Talismane haben eine lange, kultur- und glaubensübergreifende Geschichte, von den mittelalterlichen Schutzamuletten, die während der Beulenpest verteilt wurden, über katholische Ikonen, Amulette der amerikanischen Ureinwohner, westafrikanisches Gris-Gris, Kruzifixe, Tallis und Ta'wiz bis hin zu Familienerbstücken, die über Generationen weitergegeben wurden.
Inspiriert von jahrhundertealten Traditionen hat Nanna eine Auswahl verspielter und zeitgemäßer Münzketten geschaffen, um Ihre Hoffnungen und Wünsche zu manifestieren, dargestellt durch vier Tiere: Der Hund steht für Mut (Fortitudo), die Katze symbolisiert das Gleichgewicht (Statera), der Hase bringt Glück (Fortuna) und das Schuppentier steht für Schutz (Praesidium).
Diese Symbole werden nahe am Herzen getragen, um den geliebten Menschen an die eigene Liebe, Fürsorge und Hoffnung zu erinnern.
Eine Hommage an 40 Jahre Dienst
Die Geschichte von Johan Louw
Johan schloss am Freitag, dem 28. November 1980, sein Studium an der Universität Stellenbosch ab. Die Freiheit, die nur die frischgebackenen Absolventen kennen, war allumfassend. Johan wusste nicht, dass seine Schwester, Frau Koetter, andere Pläne für ihn hatte. Johan sollte sich bereits am nächsten Tag zur Arbeit melden.
Nach einigen Verhandlungen wurde vereinbart, dass Johan am Montag, dem 1. Dezember 1980, in Vollzeit bei Juwelier Uwe Koetter anfangen würde.
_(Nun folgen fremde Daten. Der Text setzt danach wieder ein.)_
Lemma strip_trimmed (x : str) :
  (forall c rest, x = c :: rest -> isspace c = false) ->
  (forall c rest, x = rest ++ [c] -> isspace c = false) ->
  strip x = x.
Proof.
  intros Hhd Hlast. unfold strip.
  destruct x as [|c t]; [reflexivity|].
  rewrite (drop_while_id isspace c t (Hhd c t eq_refl)).
  destruct (rev (c :: t)) as [|d u] eqn:E.
  - apply (f_equal (@rev Z)) in E. rewrite rev_involutive in E. discriminate.
  - rewrite drop_while_id.
    + rewrite <- E. apply rev_involutive.
    + apply (Hlast d (rev u)).
      apply (f_equal (@rev Z)) in E. rewrite rev_involutive in E. exact E.
Qed.

Lemma forallb_flat_map {A} (p : Z -> bool) (f : A -> str) (l : list A) :
  forallb p (flat_map f l) = forallb (fun x => forallb p (f x)) l.
Proof.
  induction l as [|a l IH]; [reflexivity|]. simpl.
  rewrite forallb_app, IH. reflexivity.
Qed.

Lemma text_part_blank (o : Outcome Exn Transcription) :
  forallb isspace (text_part o) = true -> text_part o = [].
Proof.
  destruct o as [r|e]; [|reflexivity]. simpl.
  destruct (strip (text r)) as [|c t] eqn:E; [reflexivity|].
  rewrite forallb_app. intros H. apply andb_prop in H as [H _].
  apply strip_nil_iff in H. congruence.
Qed.


(** X5: the text [_process_long_audio] returns neither starts nor ends with
    whitespace, and stripping it again changes nothing; it is empty exactly
    when no call contributed a text, that is when every call failed or
    returned a blank text. *)
Theorem transcript_text_is_trimmed audio :
  match _process_long_audio sv audio lang with
  | Returned t =>
    strip (text t) = text t /\
    (forall c rest, text t = c :: rest -> isspace c = false) /\
    (forall c rest, text t = rest ++ [c] -> isspace c = false) /\
    (text t = [] <-> forall o, In o (outcomes sv audio lang) -> text_part o = [])
  | Raised e =>
    is_Exception (exn_class e) = false /\
    exists (k : nat) chunk, model_transcribe sv k chunk lang = Raised e
  end.
Proof.
  pose proof (process_long_audio_outcomes _ sv lang audio) as H.
  destruct (_process_long_audio sv audio lang) as [t|e]; [|exact H].
  destruct H as [Htext _]. rewrite Htext.
  split; [|split; [|split]].
  - apply strip_trimmed; [apply strip_head|apply strip_last].
  - apply strip_head.
  - apply strip_last.
  - rewrite strip_nil_iff, forallb_flat_map, forallb_forall. split.
    + intros H o Ho. apply text_part_blank, H, Ho.
    + intros H o Ho. rewrite (H o Ho). reflexivity.
Qed.

(** ** A recording whose every window fails *)

(** X8: when the file is readable and longer than 30 seconds, every call of
    the model fails with an instance of [Exception] and the transcript file
    can be written, [process_call_recording] reports success, with an empty
    text, no segment and the path of the file written. *)
Theorem failed_recording_is_reported_as_success
    (path : str) (output_file base_filename : option str) audio (saved : str) :
  path_exists sv path = true ->
  librosa_load sv path = Returned audio ->
  (30 < duration audio)%Q ->
  (forall (k : nat) chunk, exists e,
      model_transcribe sv k chunk lang = Raised e /\
      is_Exception (exn_class e) = true) ->
  save_transcript sv {| text := []; segments := []; language := lang |}
                  output_file base_filename = Returned saved ->
  process_call_recording sv path output_file lang base_filename
  = Returned (CallOk [] [] saved base_filename).
Proof.
  intros Hex Hload Hlong Hfail Hsave.
  unfold process_call_recording.
  rewrite (transcribe_audio_long _ sv lang path audio Hex Hload Hlong).
  rewrite (process_long_audio_all_raised _ sv lang audio Hfail).
  simpl. rewrite Hsave. reflexivity.
Qed.

End StitchingProperties.

Section TranscriptionRequests.
Import Py Voice Stitching Scenario Requests.

Lemma len_audio30 : len audio30 = 30 * 16000.
Proof. unfold len, audio30. rewrite repeat_length. lia. Qed.

Lemma audio30_short : (duration audio30 <= 30)%Q.
Proof. apply short_audio_iff. rewrite len_audio30. lia. Qed.

Lemma short_audio_single_call_witness :
  path_exists (services_on true audio30 fails_second) (py "call.wav") = true /\
  librosa_load (services_on true audio30 fails_second) (py "call.wav")
  = Returned audio30 /\
  (duration audio30 <= 30)%Q /\
  transcribe_audio (services_on true audio30 fails_second) (py "call.wav") ko
  = match model_transcribe (services_on true audio30 fails_second) 0 audio30 ko with
    | Returned r => Returned r
    | Raised e =>
      if is_Exception (exn_class e)
      then Raised {| exn_class := "Exception";
                     message := py "음성 인식 실패: " ++ message e |}
      else Raised e
    end.
Proof.
  split; [reflexivity|]. split; [reflexivity|]. split; [exact audio30_short|].
  exact (short_audio_single_call Z (services_on true audio30 fails_second) ko
           (py "call.wav") audio30 eq_refl eq_refl audio30_short).
Defined.

(** Ctrl-C while the model transcribes a short recording. *)
Lemma interrupted_call_raises :
  transcribe_audio (services_on true [0; 0; 0] interrupted) (py "call.wav") ko
  = Raised keyboard_interrupt.
Proof. reflexivity. Qed.

Lemma transcribe_audio_errors_witness :
  transcribe_audio (services_on true [0; 0; 0] interrupted) (py "call.wav") ko
  = Raised keyboard_interrupt /\
  ((path_exists (services_on true [0; 0; 0] interrupted) (py "call.wav") = false /\
    keyboard_interrupt
    = {| exn_class := "FileNotFoundError";
         message := py "파일을 찾을 수 없습니다: " ++ py "call.wav" |}) \/
   (path_exists (services_on true [0; 0; 0] interrupted) (py "call.wav") = true /\
    exn_class keyboard_interrupt = "Exception"%string /\
    exists e0,
      is_Exception (exn_class e0) = true /\
      message keyboard_interrupt = py "음성 인식 실패: " ++ message e0 /\
      (librosa_load (services_on true [0; 0; 0] interrupted) (py "call.wav")
       = Raised e0 \/
       exists audio,
         librosa_load (services_on true [0; 0; 0] interrupted) (py "call.wav")
         = Returned audio /\
         (duration audio <= 30)%Q /\
         model_transcribe (services_on true [0; 0; 0] interrupted) 0 audio ko
         = Raised e0)) \/
   (path_exists (services_on true [0; 0; 0] interrupted) (py "call.wav") = true /\
    is_Exception (exn_class keyboard_interrupt) = false /\
    (librosa_load (services_on true [0; 0; 0] interrupted) (py "call.wav")
     = Raised keyboard_interrupt \/
     exists audio,
       librosa_load (services_on true [0; 0; 0] interrupted) (py "call.wav")
       = Returned audio /\
       ((duration audio <= 30)%Q /\
        model_transcribe (services_on true [0; 0; 0] interrupted) 0 audio ko
        = Raised keyboard_interrupt \/
        (30 < duration audio)%Q /\
        exists (k : nat) chunk,
          model_transcribe (services_on true [0; 0; 0] interrupted) k chunk ko
          = Raised keyboard_interrupt)))).
Proof.
  split; [exact interrupted_call_raises|].
  exact (transcribe_audio_errors Z (services_on true [0; 0; 0] interrupted) ko
           (py "call.wav") _ interrupted_call_raises).
Defined.
(** X6 (peaks). The four peak totals of a run are the maxima of their
    columns over all recorded days, day 0 included: each is reached on some
    recorded day and exceeded on none. The infected peak is the peak of the
    exposed-plus-infectious column. *)
Theorem peak_totals_are_column_maxima g m t rows tot t' :
  sim g m t = Ok (rows, tot, t') ->
  ((exists r, r ∈ rows /\ r_infected r = t_max_infected tot) /\
   forall r, r ∈ rows -> (r_infected r <= t_max_infected tot)%Z) /\
  ((exists r, r ∈ rows /\ r_E r = t_max_exposed tot) /\
   forall r, r ∈ rows -> (r_E r <= t_max_exposed tot)%Z) /\
  ((exists r, r ∈ rows /\ r_Q r = t_max_quarantined tot) /\
   forall r, r ∈ rows -> (r_Q r <= t_max_quarantined tot)%Z) /\
  ((exists r, r ∈ rows /\ r_V r = t_max_vaccinated tot) /\
   forall r, r ∈ rows -> (r_V r <= t_max_vaccinated tot)%Z).
Proof.
  intros H.
  destruct (sim_inv_totals _ _ _ _ _ _ H)
    as (s & _ & _ & _ & _ & _ & _ & _ & _ & _ & H1 & H2 & H3 & H4).
  repeat split; eapply column_max_spec; eauto.
Qed.

Lemma peak_totals_are_column_maxima_witness :
  sim rng_demo demo 0 = Ok (demo_rows, demo_totals, 25) /\
  t_max_infected demo_totals = 5%Z /\
  forall r, r ∈ demo_rows -> (r_infected r <= t_max_infected demo_totals)%Z.
Proof.
  split; [vm_compute; reflexivity|]. split; [reflexivity|].
  exact (proj2 (proj1 (peak_totals_are_column_maxima rng_demo demo 0 demo_rows
                         demo_totals 25 ltac:(vm_compute; reflexivity)))).
Defined.

(** ** Totals and final counts *)

Lemma vaccination_module_other_totals g m day self t nv tv t' :
  vaccination_module g m day self t = Ok (nv, tv, t') ->
  t_S tv = t_S (totals self) /\ t_E tv = t_E (totals self) /\
  t_I tv = t_I (totals self) /\ t_R tv = t_R (totals self) /\
  t_Q tv = t_Q (totals self) /\ t_infected tv = t_infected (totals self).
Proof.
  intros H. unfold vaccination_module in H. monad_inv H; repeat split.
Qed.

Lemma agent_step_balanced m l i st q tot st' q' tot' :
  l !! i = Some st ->
  agent_step st q tot st' q' tot' ->
  balanced m l tot -> balanced m (<[i:=st']> l) tot'.
Proof.
  intros Hi Hstep (B1 & B2 & B3 & B4 & B5). unfold balanced.
  rewrite !(count_eq_insert _ _ _ _ _ Hi).
  destruct Hstep; cbn; repeat split; try lia;
    destruct st as [|[|[|[|?]]]]; cbn; lia.
Qed.

Lemma sim_day_balanced g m d s t s' t' :
  run_inv m d s ->
  sim_day g m d s t = Ok (s', t') ->
  balanced m (states s) (totals s) -> balanced m (states s') (totals s').
Proof.
  intros I H B.
  destruct (sim_day_inv _ _ _ _ _ _ _ H)
    as (c & p & nv & tv & t0 & acc & _ & _ & Hv & Hloop & ->).
  cbn [states totals].
  destruct (vaccination_module_other_totals _ _ _ _ _ _ _ _ Hv)
    as (E1 & E2 & E3 & E4 & E5 & E6).
  assert (Hstep : forall i st a u a' u',
            balanced m (new_states a) (acc_totals a) ->
            new_states a !! i = Some st ->
            i < length (new_quarantined a) ->
            update_agent g m d s c p i st a u = Ok (a', u') ->
            balanced m (new_states a') (acc_totals a')).
  { intros i st a u a' u' HP Hst Hi Hu.
    destruct (lookup_lt_is_Some_2 _ _ Hi) as [q Hq].
    destruct (update_agent_step _ _ _ _ _ _ _ _ _ _ _ _ _ Hu Hst Hq)
      as (st' & q' & -> & _ & Hagent).
    eapply agent_step_balanced; eauto. }
  apply (agents_loop_keeps g m d s c p
           (fun a => balanced m (new_states a) (acc_totals a))
           Hstep _ _ _ _ _ _ Hloop); cbn.
  - intros k st Hk. exact Hk.
  - rewrite (inv_len_quarantined _ _ _ I), (inv_len_states _ _ _ I). reflexivity.
  - unfold balanced in *. rewrite E1, E2, E3, E4, E6. exact B.
Qed.

(** With initial blocks that fit, the totals account for the population all
    along a run. *)
Lemma sim_upto_balanced g m d t s t' :
  rng_wf g -> blocks_fit m ->
  sim_upto g m d t = Ok (s, t') ->
  balanced m (states s) (totals s).
Proof.
  intros Hg Hfit H.
  assert (Hall : forall d t s t', sim_upto g m d t = Ok (s, t') ->
            run_inv m d s /\ balanced m (states s) (totals s));
    [|exact (proj2 (Hall _ _ _ _ H))].
  clear H. apply (sim_upto_ind g m
           (fun d s => run_inv m d s /\ balanced m (states s) (totals s))).
  - intros u s0 u' H. split; [eapply sim_init_inv; eauto|].
    pose proof (sim_init_counts _ _ _ _ _ Hg Hfit H) as E.
    unfold row_of_counts, day0_row in E.
    injection E as ES EE EI ER _ _ _.
    unfold sim_init in H. monad_inv H. unfold balanced. cbn in *.
    repeat split; lia.
  - intros n s0 u s1 u' [I B] Hday.
    split; [eapply sim_day_inv_step; eauto|eapply sim_day_balanced; eauto].
Qed.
Der Montagmorgen brach an, und Johan trat seine neue Stelle als Goldschmied an. Johan hatte diese Position 26 Jahre lang inne, wobei sich sein Schwerpunkt allmählich von der Herstellung auf Design und Kundenbetreuung verlagerte. Dies wiederum führte dazu, dass Uwe Koetter Jewellers zu Südafrikas meist ausgezeichnetem Juwelier wurde. Ein Titel, den wir bis heute halten.
Sein Talent und seine Leidenschaft wurden im kreativen Zentrum von Juwelier Uwe Kötter gefördert, und bald darauf wurde Johan zum Hauptdesigner ernannt, eine Position, die er immer noch innehat. Seine innovativen, weithin anerkannten und gefeierten Entwürfe haben unserem Geschäft einen Maßstab und eine Kultur gegeben, die wir weiterhin aufrechterhalten.
Johan hat den Raum und die Flügel bekommen, um sich zu entfalten. Er weiß, wie wichtig ein kreatives Zuhause ist, und bietet dies auch weiterhin seinem Designteam. Metaxia Segal, Elizka Sauer und Naomi Smart arbeiten jetzt an seiner Seite und sorgen dafür, dass die Messlatte, die er und Herr Koetter so hoch gelegt haben, auch weiterhin gilt.
Johan, wir gratulieren dir zu deinen 40 Dienstjahren, deiner Kreativität und deinem hervorragenden Design.